Code Review Pipeline¶
agents:
code_reviewer:
type: sequential
sub_agents: [code_loader, reviewers, reporter]
code_loader:
type: runner
tools: [grep_search]
reviewers:
type: parallel
sub_agents: [security_bot, perf_bot, test_bot]
security_bot:
llm: default
instruction: Check for security vulnerabilities.
perf_bot:
llm: default
instruction: Identify performance concerns.
test_bot:
llm: default
instruction: Suggest missing test cases.
reporter:
type: llm
llm: default
instruction: Compile findings into a review summary.
Customer Support Triage¶
agents:
support_triage:
type: sequential
sub_agents: [classifier, router]
classifier:
type: llm
llm: default
structured_output:
schema:
type: object
properties:
category: { type: string, enum: [billing, technical, sales] }
priority: { type: string, enum: [low, medium, high] }
required: [category, priority]
router:
type: llm
llm: default
sub_agents: [billing_agent, tech_agent, sales_agent]
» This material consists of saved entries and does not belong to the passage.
Lemma holds_narrows w (m : outcome W) (k : W -> outcome W) :
  holds (fun w' => narrows w' w) m ->
  (forall w1, holds (fun w' => narrows w' w1) (k w1)) ->
  holds (fun w' => narrows w' w) (and_then m k).
Proof.
  intros Hm Hk. eapply holds_and_then; [exact Hm| |done].
  intros w1 H1. eapply holds_impl; [apply Hk|]. intros w2 H2. by transitivity w1.
Qed.

End lifetime_facts.

#[export] Hint Resolve cs_unsubscribe_narrows cs_add_narrows cs_clear_narrows
  cs_unsubscribe_off cs_unsubscribe_stays_dead : rx.

(** ** Worlds that hold subscriptions

    A component keeps the subscription states in a field of its world.  The
    operations on the field act on the world, and the laws carry over. *)
Section lifted.
Context {L W : Type} `{!LifetimeOps L} (get : W -> L) (set : L -> W -> W).

Definition lifted_ops : LifetimeOps W := {|
  cs_is_subscribed t w := cs_is_subscribed t (get w);
  cs_unsubscribe t w := set (cs_unsubscribe t (get w)) w;
  cs_add p c w := set (cs_add p c (get w)) w;
  cs_remove p c w := set (cs_remove p c (get w)) w;
  cs_clear t w := set (cs_clear t (get w)) w;
  cs_create w := let '(t, s) := cs_create (get w) in (t, set s w);
  cs_make f w := let '(t, s) := cs_make f (get w) in (t, set s w);
|}.
(* ===== verification/Worker.v ===== *)
(** * Worker: the frame-driven worker of the [update] scheduler

    Model of [update::worker_type] in
    [src/libs/ofxRx/includes/ofxRxUpdates.h].

    The worker owns a queue of time-stamped schedulables.  [schedule] pushes
    onto it under the mutex; the callback subscribed to the per-frame tick
    source, [drain], pops and runs every item that is due, releasing the
    mutex around each action so that the action may schedule in turn.

    - [worker_state], [world]: the state.  A world is what a callback can
      touch: the subscription states, the worker, the clock, the user's own
      state, and a history of the runs (a ghost field, written only by
      [log_run], that no operation reads).
    - [cmd]: what the body of an action does.  [body] gives the code of each
      action identifier.
    - [schedule_at], [schedule], [drain], [on_tick]: the operations.
    - [clock_now n] is the [n]-th reading of [clock_type::now()]; theorems
      that need time to go forward assume it monotone. *)

From stdpp Require Import base relations list sorting.
From S2P Require Import Prelude Lifetime Subscriber Queue.

(** ** [rxsc::recursion]

    The flag handed to a running action: may it call itself in place?
    Modelled from section 4.2, step 6 of the specification. *)
Module recursion.

Record t : Type := Make { isallowed : bool }.

(** [recursion()] *)
Definition create : t := Make true.

(** [reset(b)] *)
Definition reset (b : bool) (r : t) : t := Make b.

End recursion.

(** [ofEventArgs]: the tick carries nothing. *)
Inductive ofEventArgs : Set := OfEventArgs.

Module worker.

(** One run of a scheduled action: the item, and the clock reading that let
    it through. *)
Record run : Type := Run {
  run_item : item;
  run_at : time;
}.

Section worker.
Context {L Q U E : Type}.
Context `{!LifetimeOps L, !Lifetimes L, !SchedQueueOps Q, !SchedQueue Q}.

(** [struct worker_state].  The member [Updates source] (line 63) has no
    field here: in this file the tick source is registered with the host by
    the constructor and stays so, and what it does, calling the frame
    callback once per frame, is [on_tick].  [TickSource] holds the adapter
    beside the world of the worker ([updates.system]) and shows that its
    frames are [on_tick]. *)
Record worker_state : Type := WorkerState {
  lifetime : token;
  lock : bool;             (* [std::mutex lock]: is it held? *)
  queue : Q;
  r : recursion.t;
}.

Record world : Type := World {
  subs : L;
  state : worker_state;
  reads : nat;             (* readings of the clock taken so far *)
  user : U;
  ran : list run;          (* history, oldest first *)
}.
End updates_example.
(* ===== verification/Clients.v ===== *)
(** * Clients: the threads that call the worker

    [Threads] cuts the frame callback into the steps of the host thread and
    takes a call of a client in one piece.  Here the calls are cut as well:
    [worker_type::schedule] of [src/libs/ofxRx/includes/ofxRxUpdates.h]
    (lines 120-130) reads the clock, tests the token, takes the mutex and
    pushes the item, and another thread, the host among them, can run
    between any two of these.

    - Module [clients]: [cpc] is where a client thread is in a call; a
      [t] is the machine of [Threads] with one [cpc] per client thread;
      [begin] enters a call, [advance] takes its next statement; [run] runs
      a schedule of labels [Host], [Begin i c] and [Go i].  A thread that
      asks for a mutex that is held ends the schedule in the fault
      [Deadlock], which reads "this thread waits".
    - The theorems: at most one thread is between taking the mutex and
      giving it back, and the flag of the mutex says whether one is; who
      holds the mutex gives it back within two steps of its own; no action
      runs before its time or under a token that was cancelled before the
      schedule began, wherever the threads are cut; a call that no other
      thread cuts does what the call of [Threads] does, so that every
      schedule of [Threads] is one of this machine.  The order of due times
      is lost when a frame falls between the reading of the clock and the
      push of [schedule(scbl)] and runs a later item first, and is kept in
      every schedule where that does not happen. *)

From stdpp Require Import base list sorting.
From S2P Require Import Prelude Lifetime Subscriber Queue Worker Threads.
Lemma play_projects_any fuel evs w :
  idle w -> sound (projects worker.any_push w) (play fuel evs w).
Proof.
  intros Hi. apply play_projects; [|apply events_allowed_any|done].
  intros a. apply worker.allowed_any_all.
Qed.

(** C22. Every history of a scheduler (frames that reach all its workers in
    turn, client calls on any of them, new workers) is, seen from any one
    worker, a sequence of the atomic transitions of that worker: what the
    other workers do shows as changes of the user's state, readings of the
    clock and ends of lifetimes.  No call blocks on a mutex, and all the
    mutexes are free at the end. *)
Theorem scheduler_refines_workers fuel evs w :
  idle w -> sound (projects worker.any_push w) (play fuel evs w).
Proof. apply play_projects_any. Qed.

(** In no worker of a scheduler, those made on the way included, does an
    action run under a token that was cancelled, or before it is due,
    whatever the other workers and their actions do. *)
Theorem no_worker_runs_cancelled_or_early fuel evs t w :
  idle w ->
  cs_is_subscribed t w = false ->
  holds (fun w' => forall k,
    Forall (fun x => sched_lifetime (what (worker.run_item x)) <> t /\
                     (when (worker.run_item x) <= worker.run_at x)%Z)
      (new_runs_of k w w'))
    (play fuel evs w).
Proof.
  intros Hi Ht. eapply holds_impl; [by apply sound_holds, play_keeps|].
  intros w' Hk k. eapply Forall_impl; [by apply keeps_new_runs|].
  intros x [Hl Hd]. split; [|done]. intros Heq. rewrite Heq in Hl. congruence.
Qed.
(** The world after the observers [os] that are subscribed were told [n]. *)
Definition cast_to (os : list observer) n (w : world) : world :=
  foldl (fun w o => if subscriber.is_subscribed o w then told o n w else w) w os.

(** The world after [v] was pushed. *)
Definition pushed v (w : world) : world :=
  cast_to (observers w) (Next v) (set_cell (behavior_observer_state.Make false v) w).

Lemma cast_to_cons o (os : list observer) n w :
  cast_to (o :: os) n w
  = cast_to os n (if subscriber.is_subscribed o w then told o n w else w).
Proof. done. Qed.

Lemma exec_all_calm (cs : list (cmd U)) w :
  forallb is_effect cs = true ->
  exec_all cs w = Ret (set_user (effects cs (user w)) w).
Proof.
  revert w. induction cs as [|[f|t|] cs IH]; intros w; simpl; try done.
  - by destruct w.
  - intros Hcs. by rewrite IH.
Qed.

Lemma send_calm o v w :
  calm o -> subscriber.is_subscribed o w = true ->
  send o (Next v) w = Ret (told o (Next v) w).
Proof.
  intros Hc Ho. unfold send.
  apply on_next_returns; [done|]. simpl. unfold tell_recorded, tell. simpl.
  by rewrite exec_all_calm.
Qed.

Lemma send_dead o n w :
  subscriber.is_subscribed o w = false -> send o n w = Ret w.
Proof. intros Ho. unfold send. by apply notify_unsubscribed. Qed.

Lemma send_all_calm (os : list observer) v w :
  Forall calm os -> send_all os (Next v) w = Ret (cast_to os (Next v) w).
Proof.
  intros Hos. revert w. induction Hos as [|o os Ho _ IH]; intros w; [done|].
  rewrite cast_to_cons. cbn [send_all].
  destruct (subscriber.is_subscribed o w) eqn:Hl.
  - rewrite send_calm by done. apply IH.
  - rewrite send_dead by done. apply IH.
Qed.

(** Casting changes the history and the user's state only. *)
Lemma cast_to_frame (os : list observer) n w :
  subs (cast_to os n w) = subs w /\ cell (cast_to os n w) = cell w /\
  observers (cast_to os n w) = observers w /\
  delivered (cast_to os n w)
  = delivered w
    ++ map (fun o => delivery_to o n)
         (filter (fun o => subscriber.is_subscribed o w = true) os).
Proof.
  revert w. induction os as [|o os IH]; intros w.
  - unfold cast_to. simpl. by rewrite app_nil_r.
  - rewrite cast_to_cons, filter_cons.
    destruct (IH (if subscriber.is_subscribed o w then told o n w else w))
      as (-> & -> & -> & ->).
    rewrite (list_filter_iff _ (fun o' => subscriber.is_subscribed o' w = true))
      by (intros o'; by case_match).
    destruct (subscriber.is_subscribed o w) eqn:Hl.
    + rewrite decide_True by done. simpl. by rewrite <- app_assoc.
    + rewrite decide_False by congruence. done.
Qed.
instruction: Route to the appropriate specialist based on classification.
Best Practices¶
When to Use Each Primitive¶
| Pattern | Use When |
|---|---|
| Sequential | Steps depend on previous output |
| Parallel | Steps are independent |
| Loop | Quality requires iteration |
| Runner | No reasoning needed |
Optimize for Cost¶
- Use runner for data ops - Fetching, parsing, formatting
- Use parallel for analysis - Faster than sequential
- Use cheaper models for loops - Iterative steps add up
- Cache runner results - Same input = same output
Error Handling¶
agents:
robust_pipeline:
type: sequential
sub_agents: [primary, fallback]
primary:
llm: default
instruction: |
Process the request.
If you cannot handle it, escalate with reason.
fallback:
llm: powerful # More capable model
instruction: Handle escalated requests.
Keep Workflows Shallow¶
# ✅ Good: Flat structure
pipeline:
type: sequential
sub_agents: [a, b, c, d]
# ❌ Avoid: Deep nesting
nested:
type: sequential
sub_agents:
- step1:
type: sequential
sub_agents:
- inner1:
type: sequential
sub_agents: [...]
Summary¶
Hector's workflow primitives enable:
- Sequential: Step-by-step pipelines
- Parallel: Concurrent processing
- Loop: Iterative refinement
- Runner: LLM-free automation
- Triggers: Schedule-based automation
Combine them to build sophisticated AI workflows that are fast, cost-effective, and maintainable.